» **TASK TO CARRY OUT**
Go through the material below and count the lines in which the word "exact" occurs; the only output is the number.

» **RECORDS FOR THIS TASK**

(** The loop, started with the shutdown flag unset, runs until it stops
    at one of the two fatal log calls; what it took from the queue and
    what is left in it are what was queued and what arrived. *)
Lemma main_effect (NoWindow : xproto.Window) (ping : bool) (f : nat) :
  forall xu,
    length (Conn xu) < f -> Quit xu = false ->
    exists c xu' tr,
      mainEventLoop_fuel NoWindow f ping xu = Crashed c xu' tr /\
      (c = FatalNoEntry \/ c = FatalNilEvent) /\
      (Forall holdsSomething (Evqueue xu) -> c = FatalNoEntry) /\
      (c = FatalNoEntry ->
       Conn xu' = [] /\
       (Evqueue xu' = [] \/
        (arrivals (Conn xu) = [] /\ Evqueue xu' = Evqueue xu /\ tr = []))) /\
      (exists consumed,
         Conn xu = consumed ++ Conn xu' /\
         Permutation (removed tr ++ Evqueue xu')
           (Evqueue xu ++ arrivals consumed)) /\
      (ping = true -> pingBlocks tr) /\
      (ping = false -> filter isPing tr = []).
Proof.
  induction f as [|f IH]; intros xu Hf Hquit; [lia|].
  rewrite (main_step NoWindow f ping xu Hquit).
  destruct (Read_true_cases xu) as [[Hnone Hr]|(xu1 & Hr)]; rewrite Hr.
  - exists FatalNoEntry, (setConn [] xu), [].
    split; [reflexivity|]. split; [left; reflexivity|].
    split; [reflexivity|].
    split; [intros _; split; [reflexivity|right; auto]|].
    split; [|split; [intros _; constructor|reflexivity]].
    exists (Conn xu). cbn [Conn setConn Evqueue removed app].
    rewrite Hnone, !app_nil_r. split; [reflexivity|apply Permutation_refl].
  - destruct (Read_effect true xu xu1 [] Hr) as (c0 & Hc0 & Hx1 & _ & Harr).
    specialize (Harr eq_refl). rewrite prepend_nil.
    assert (Hq1 : Quit xu1 = false) by (rewrite Hx1; exact Hquit).
    assert (Hev1 : Evqueue xu1 = Evqueue xu ++ arrivals c0)
      by (rewrite Hx1; reflexivity).
    assert (Hlen0 : 0 < length c0).
    { destruct c0; [exfalso; apply Harr; reflexivity|simpl; lia]. }
    destruct (drain_effect NoWindow ping (S (pendingWork xu1)) xu1)
      as (c1 & xu2 & tr1 & Hres & Hc1 & Hq2 & _ & _ & Hperm & _ & Hempty & Hok);
      [lia|].
    fold (processEventQueue NoWindow ping xu1) in Hres, Hempty, Hok.
    destruct Hres as [Hres|Hres]; rewrite Hres.
    + assert (Hev2 : Evqueue xu2 = []) by (apply Hempty; auto).
      assert (Hquit2 : Quit xu2 = false) by congruence.
      assert (Hf2 : length (Conn xu2) < f).
      { rewrite Hc0, Hc1, !length_app in Hf. lia. }
      destruct (IH xu2 Hf2 Hquit2)
        as (c & xu' & tr2 & Hm & _ & Hwf & Hfin & (c2 & Hc2 & Hperm2)
            & Hping & Hnoping).
      assert (Hc : c = FatalNoEntry) by (apply Hwf; rewrite Hev2; constructor).
      subst c. destruct (Hfin eq_refl) as [Hconn' Hq'].
      assert (Hev' : Evqueue xu' = []).
      { destruct Hq' as [H|(_ & H & _)]; congruence. }
      rewrite Hm. cbn [prepend].
      exists FatalNoEntry, xu', (tr1 ++ tr2).
      split; [reflexivity|]. split; [left; reflexivity|].
      split; [reflexivity|].
      split; [intros _; split; [exact Hconn'|left; exact Hev']|].
      split; [|split].
      * exists (c0 ++ c1 ++ c2). split.
        { rewrite Hc0 at 1. rewrite Hc1 at 1. rewrite Hc2 at 1.
          rewrite <- !app_assoc. reflexivity. }
        rewrite removed_app, <- app_assoc, !arrivals_app, !app_assoc.
        rewrite <- (app_assoc (removed tr1)).
        apply Permutation_app.
        { rewrite Hev2, app_nil_r, Hev1 in Hperm. exact Hperm. }
        { rewrite Hev2 in Hperm2. exact Hperm2. }
      * intros ->. apply pingBlocks_app; [|auto].
        apply (drain_trace_pingBlocks NoWindow xu1). rewrite Hres. reflexivity.
      * intros ->. rewrite filter_app, (Hnoping eq_refl).
        rewrite (drain_trace_no_ping NoWindow xu1 tr1);
          [reflexivity|rewrite Hres; reflexivity].
    + exists FatalNilEvent, xu2, tr1.
      split; [reflexivity|]. split; [right; reflexivity|].
      split.
      { intros Hall. exfalso.
        assert (H : Forall holdsSomething (Evqueue xu1)).
        { rewrite Hev1. apply Forall_app. split; [exact Hall|].
          apply arrivals_hold. }
        rewrite (Hok H) in Hres. discriminate Hres. }
      split; [intros H; discriminate H|].
      split; [|split].
      * exists (c0 ++ c1). split.
        { rewrite Hc0 at 1. rewrite Hc1 at 1. rewrite <- app_assoc.
          reflexivity. }
        rewrite arrivals_app, app_assoc, <- Hev1. exact Hperm.
      * intros ->.
        apply (drain_trace_pingBlocks NoWindow xu1). rewrite Hres. reflexivity.
      * intros ->.
        apply (drain_trace_no_ping NoWindow xu1 tr1). rewrite Hres.
        reflexivity.
Qed.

» **SOLUTION TO THE PROBLEM**
6